Socio della sottosezione «Francesco Baitelli» di Gazzaniga del Club alpino italiano, lo ricorda il presidente Giordano Santini: «Amava la montagna e le uscite impegnative. Aveva seguito i corsi della Scuola Valseriana, era esperto. Addoloratissimi, siamo vicini alla famiglia e parteciperemo al funerale». «Le nostre amate Orobie», scriveva spesso sui social Evar Cortinovis. Pure quando le «tradiva» per Legnone, Piccole Dolomiti Vicentine, Punta Castore o Adamello, tanto per citarne qualcuna. Imprese solitarie e spesso con Gabriella Riccardi, con quella firma «Evo e Gabry» che li ha portati in Presolana, al Tagliaferri, all’Albani...
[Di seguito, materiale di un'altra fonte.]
(** C10. With no items [tui_checklist] never returns a list of tags,
    whatever the header, the margin, the flag, the terminal and the
    input.  With truncation off, the first measurement of a terminal
    raises ValueError from [max] over no items; with truncation on, the
    backward scan from index -1 that computes [scroll_max] finds
    nothing, for every usable height. *)
Theorem empty_list_returns_no_tags :
  forall platform header m tr sizes input,
    (forall tags,
        fst (tui_checklist platform [] header m tr sizes input) <> Returned (Some tags)) /\
    (forall h w rows,
        (w, rows) <> (0, 0) ->
        fst (tui_checklist platform [] (Some h) m false ((w, rows) :: sizes) input)
        = Raised ValueError) /\
    (forall usable,
        visible_range_of [] m usable (Z.of_nat (List.length (@nil ChecklistItem)) - 1) true
        = inr None).
Proof.
  intros platform header m tr sizes input. split; [ | split ].
  - intros tags. unfold tui_checklist; simpl.
    destruct header as [ h | ]; [ | discriminate ].
    set (s0 := add_stdout enter_app_mode (initial_session [] input)).
    assert (Hinv : empty_session s0) by (repeat split).
    destruct (main_loop platform m tr (py_split_lines h ++ [instructions]) sizes s0)
      as [ u s' | e s' | s' ] eqn:E.
    + exfalso. exact (main_loop_empty _ _ _ _ _ _ _ _ Hinv E).
    + destruct e; discriminate.
    + discriminate.
  - intros h w rows Hsize. unfold tui_checklist; simpl.
    unfold bind at 1, loop_body, bind at 1, measure.
    cbv beta delta [bind gets]. cbn [terminal_width terminal_height add_stdout
                                     initial_session items].
    assert (Hchg : negb (0 =? w) || negb (0 =? rows) = true).
    { destruct (0 =? w) eqn:Ew; destruct (0 =? rows) eqn:Er; try reflexivity.
      exfalso; apply Hsize; f_equal; lia. }
    rewrite Hchg. cbn [negb map].
    destruct (py_max (map py_strlen (py_split_lines h ++ [instructions]))) eqn:Eh.
    + reflexivity.
    + rewrite map_app in Eh. exfalso. exact (py_max_snoc _ _ Eh).
  - intros usable. reflexivity.
Qed.

Lemma empty_list_returns_no_tags_witness :
  fst (tui_checklist Unix [] (Some "h") 0 false [(120, 24)] []) = Raised ValueError.
Proof.
  apply (proj1 (proj2 (empty_list_returns_no_tags Unix (Some "h") 0 false [] []))
           "h" 120 24).
  discriminate.
Defined.

(** ** Passes of the loop that run to the key dispatch *)

Ltac mred_goal :=
  cbv beta delta [bind gets modify ret lift getitem raise term the_visible_range
                    the_value get_visible_range py_mod];
  cbn [terminal_width terminal_height usable_height visible_range scroll_max
       current_position items stdin stdout set_terminal_size set_usable_height
       set_visible_range set_scroll_max set_current_position set_items set_stdin
       add_stdout negb].

Lemma for_each_runs {A : Type} (body : A -> M unit) (s0 : Session) :
  forall xs,
    (forall x s1, In x xs -> vars s1 = vars s0 ->
                  exists s2, body x s1 = Ok tt s2 /\ vars s2 = vars s1 /\ stdin s2 = stdin s1) ->
    forall s1, vars s1 = vars s0 ->
               exists s2, for_each xs body s1 = Ok tt s2
                          /\ vars s2 = vars s1 /\ stdin s2 = stdin s1.
Proof.
  induction xs as [ | x xs IH ]; intros Hbody s1 Hv; simpl.
  - exists s1; auto.
  - destruct (Hbody x s1 (or_introl eq_refl) Hv) as (s2 & E & Hv2 & Hi2).
    destruct (IH (fun y s Hy => Hbody y s (or_intror Hy)) s2 ltac:(congruence))
      as (s3 & E3 & Hv3 & Hi3).
    exists s3. unfold bind. rewrite E, E3. repeat split; congruence.
Qed.

Lemma render_item_runs tr i max_lines s item :
  py_getitem (items s) i = Some item ->
  1 <= height item ->
  (forall n, max_lines = Some n -> 1 <= n) ->
  exists s', render_item tr i max_lines s = Ok tt s'
             /\ vars s' = vars s /\ stdin s' = stdin s.
Proof.
  intros E Hh Hmax. unfold render_item.
  assert (Hguard : match max_lines with Some n => n <? 1 | None => false end = false).
  { destruct max_lines as [ n | ]; [ | reflexivity ].
    specialize (Hmax n eq_refl). lia. }
  rewrite Hguard. mred_goal. rewrite E.
  assert (Hline : exists line0, py_getitem (label_lines item) 0 = Some line0).
  { apply py_getitem_Some. unfold height in Hh. lia. }
  destruct Hline as (line0 & E0).
  destruct (checked item); mred_goal; rewrite E0; unfold truncate at 1; mred_goal.
  - match goal with
    | |- context [for_each ?xs ?body ?st] =>
        assert (Hfe : exists s2, for_each xs body st = Ok tt s2
                                 /\ vars s2 = vars st /\ stdin s2 = stdin st)
          by (apply (for_each_runs body st xs); [ | reflexivity ];
              intros line s3 _ _; unfold truncate; mred_goal; eexists; repeat split)
    end.
    destruct Hfe as (s2 & E2 & Hv & Hi).
    exists s2; rewrite E2.
    repeat split; [ rewrite Hv | rewrite Hi ]; reflexivity.
  - match goal with
    | |- context [for_each ?xs ?body ?st] =>
        assert (Hfe : exists s2, for_each xs body st = Ok tt s2
                                 /\ vars s2 = vars st /\ stdin s2 = stdin st)
          by (apply (for_each_runs body st xs); [ | reflexivity ];
              intros line s3 _ _; unfold truncate; mred_goal; eexists; repeat split)
    end.
    destruct Hfe as (s2 & E2 & Hv & Hi).
    exists s2; rewrite E2.
    repeat split; [ rewrite Hv | rewrite Hi ]; reflexivity.
Qed.

Lemma render_item_margin_runs m s :
  exists s', render_item_margin m s = Ok tt s'
             /\ vars s' = vars s /\ stdin s' = stdin s.
Proof.
  unfold render_item_margin.
  apply (for_each_runs _ s); [ | reflexivity ].
  intros x s1 _ _. unfold term, modify. eexists; repeat split.
Qed.

Lemma in_py_range i lo hi : In i (py_range lo hi) -> lo <= i < hi.
Proof.
  unfold py_range; rewrite in_map_iff. intros (k & <- & Hk).
  apply in_seq in Hk. lia.
Qed.

Lemma render_runs m tr hl s r :
  heights_ok (items s) ->
  visible_range s = Some r ->
  0 <= first r -> first r <= last r -> last r < Z.of_nat (List.length (items s)) ->
  exists s', render m tr hl s = Ok tt s'
             /\ vars s' = vars s /\ stdin s' = stdin s.
Proof.
  intros Hh Hvr H0 Hne Hn.
  assert (Hitem : forall i s1, 0 <= i < Z.of_nat (List.length (items s)) ->
                               vars s1 = vars s ->
                               forall ml, (forall n, ml = Some n -> 1 <= n) ->
                               exists s2, render_item tr i ml s1 = Ok tt s2
                                          /\ vars s2 = vars s1 /\ stdin s2 = stdin s1).
  { intros i s1 Hi Hv ml Hml.
    assert (Eit : items s1 = items s) by (vars_rw Hv; reflexivity).
    destruct (py_getitem_Some (items s) i Hi) as (item & E).
    apply (render_item_runs tr i ml s1 item); [ rewrite Eit; exact E | | exact Hml ].
    eapply height_at_least_one; eassumption. }
  unfold render. mred_goal. rewrite Hvr.
  destruct (Hitem (first r) (add_stdout (move_to (Z.of_nat (Datatypes.length hl) + 1) 0) s)
              ltac:(lia) eq_refl None ltac:(discriminate)) as (s1 & E1 & Hv1 & Hi1).
  change (vars s1 = vars s) in Hv1. change (stdin s1 = stdin s) in Hi1.
  rewrite E1.
  match goal with
  | |- context [for_each ?xs ?body s1] =>
      assert (Hfe : exists s2, for_each xs body s1 = Ok tt s2
                               /\ vars s2 = vars s1 /\ stdin s2 = stdin s1)
  end.
  { apply (for_each_runs _ s); [ | exact Hv1 ].
    intros i s3 Hin Hv3. apply in_py_range in Hin.
    destruct (render_item_margin_runs m s3) as (s4 & E4 & Hv4 & Hi4).
    destruct (Hitem i s4 ltac:(lia) ltac:(congruence) None ltac:(discriminate))
      as (s5 & E5 & Hv5 & Hi5).
    exists s5. rewrite E4, E5. repeat split; congruence. }
  destruct Hfe as (s2 & E2 & Hv2 & Hi2).
  rewrite E2.
  match goal with
  | |- context [match ?part with Ok _ _ => _ | Raise _ _ => _ | Wait _ => _ end] =>
      assert (Hpart : exists s3, part = Ok tt s3
                                 /\ vars s3 = vars s2 /\ stdin s3 = stdin s2)
  end.
  { destruct (_ && _) eqn:Ec; [ | exists s2; auto ].
    apply andb_prop in Ec as [Ea Eb].
    destruct (render_item_margin_runs m s2) as (s4 & E4 & Hv4 & Hi4).
    destruct (Hitem (last r + 1) s4 ltac:(lia) ltac:(congruence)
                (Some (usable_height s - range_height r - m)))
      as (s5 & E5 & Hv5 & Hi5).
    { intros n [= <-]. lia. }
    exists s5. rewrite E4, E5. repeat split; congruence. }
  destruct Hpart as (s3 & E3 & Hv3 & Hi3).
  rewrite E3. unfold truncate. mred_goal.
  eexists; split; [ reflexivity | ].
  split; [ unfold vars in *; cbn in *; congruence | cbn; congruence ].
Qed.

Lemma measure_steady platform m tr hl s :
  measure platform m tr hl (terminal_width s, terminal_height s) s = Ok false s.
Proof.
  unfold measure. mred_goal. rewrite !Z.eqb_refl. reflexivity.
Qed.

Lemma py_max_bound xs mx w :
  py_max xs = Some mx -> Forall (fun x => x <= w) xs -> mx <= w.
Proof.
  destruct xs as [ | x xs ]; simpl; [ discriminate | ].
  intros [= <-] H. inversion H as [ | ? ? Hx Hxs ]; subst. clear H.
  revert x Hx. induction xs as [ | y ys IH ]; intros x Hx; simpl; [ exact Hx | ].
  inversion Hxs; subst. apply IH; [ assumption | lia ].
Qed.

(** The first measurement of a terminal that is wide enough and in which
    the last item fits. *)
Lemma measure_first platform m tr hl w h s rmax vr :
  (terminal_width s, terminal_height s) <> (w, h) ->
  (tr = false ->
   exists mh mi,
     py_max (map py_strlen hl) = Some mh /\
     py_max (map item_len (items s)) = Some mi /\
     Z.max mh mi <= w) ->
  visible_range_of (items s) m (h - Z.of_nat (List.length hl) - 3)
    (Z.of_nat (List.length (items s)) - 1) true = inr (Some rmax) ->
  first rmax <= last rmax ->
  visible_range_of (items s) m (h - Z.of_nat (List.length hl) - 3)
    match visible_range s with
    | Some o => first o
    | None => current_position s
    end false = inr vr ->
  exists sm,
    measure platform m tr hl (w, h) s = Ok false sm /\
    vars sm = (w, h, h - Z.of_nat (List.length hl) - 3, vr, first rmax,
               current_position s, items s) /\
    stdin sm = stdin s.
Proof.
  intros Hchg Hwide Hmax Hne Hscan.
  unfold measure. mred_goal.
  assert (Ec : negb (terminal_width s =? w) || negb (terminal_height s =? h) = true).
  { destruct (terminal_width s =? w) eqn:Ew; destruct (terminal_height s =? h) eqn:Eh;
      try reflexivity.
    exfalso; apply Hchg; f_equal; lia. }
  rewrite Ec.
  assert (Enarrow :
            (if negb tr
             then
               match py_max (map py_strlen hl) with
               | Some widest_header =>
                   match py_max (map item_len (items s)) with
                   | Some longest_item =>
                       fun s0 : Session =>
                         Ok (w <? Z.max widest_header longest_item) s0
                   | None => fun s0 : Session => Raise ValueError s0
                   end
               | None => fun s0 : Session => Raise ValueError s0
               end
             else fun s0 : Session => Ok false s0) s = Ok false s).
  { destruct tr; [ reflexivity | ]. cbn [negb].
    destruct (Hwide eq_refl) as (mh & mi & -> & -> & Hle).
    f_equal. lia. }
  match goal with
  | |- context [match ?c with Ok _ _ => _ | Raise _ _ => _ | Wait _ => _ end] =>
      change c with ((if negb tr
             then
               match py_max (map py_strlen hl) with
               | Some widest_header =>
                   match py_max (map item_len (items s)) with
                   | Some longest_item =>
                       fun s0 : Session =>
                         Ok (w <? Z.max widest_header longest_item) s0
                   | None => fun s0 : Session => Raise ValueError s0
                   end
               | None => fun s0 : Session => Raise ValueError s0
               end
             else fun s0 : Session => Ok false s0) s)
  end.
  rewrite Enarrow. 
  match goal with
  | |- context [for_each ?xs ?body ?st] =>
      assert (Hfe : exists s2, for_each xs body st = Ok tt s2
                               /\ vars s2 = vars st /\ stdin s2 = stdin st)
        by (apply (for_each_runs body st xs); [ | reflexivity ];
            intros line s3 _ _; unfold truncate; mred_goal; eexists; repeat split)
  end.
  destruct Hfe as (s1 & E1 & Hv1 & Hi1).
  change (vars s1 = vars (set_terminal_size w h s)) in Hv1.
  change (stdin s1 = stdin s) in Hi1.
  rewrite E1. mred_goal.
  assert (Eit : items s1 = items s) by (vars_rw Hv1; reflexivity).
  assert (Evr : visible_range s1 = visible_range s) by (vars_rw Hv1; reflexivity).
  assert (Ecp : current_position s1 = current_position s) by (vars_rw Hv1; reflexivity).
  rewrite Eit, Hmax. rewrite (truthy_shown rmax Hne).
  mred_goal. rewrite Evr, Ecp, Eit, Hscan.
  eexists; split; [ reflexivity | ].
  split; [ | exact Hi1 ].
  unfold vars in *; cbn in *. congruence.
Qed.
«Evar da cliente assiduo è diventato un amico – racconta scosso il rifugista Chicco Zani –. Umile e preciso, ci siamo visti per Pasqua, era salito con il bimbo. Gli piacevano tantissimo i nostri casoncelli comuni, li aveva voluti anche il giorno delle nozze. Siamo vicini alla famiglia, ci sentiamo parte di loro».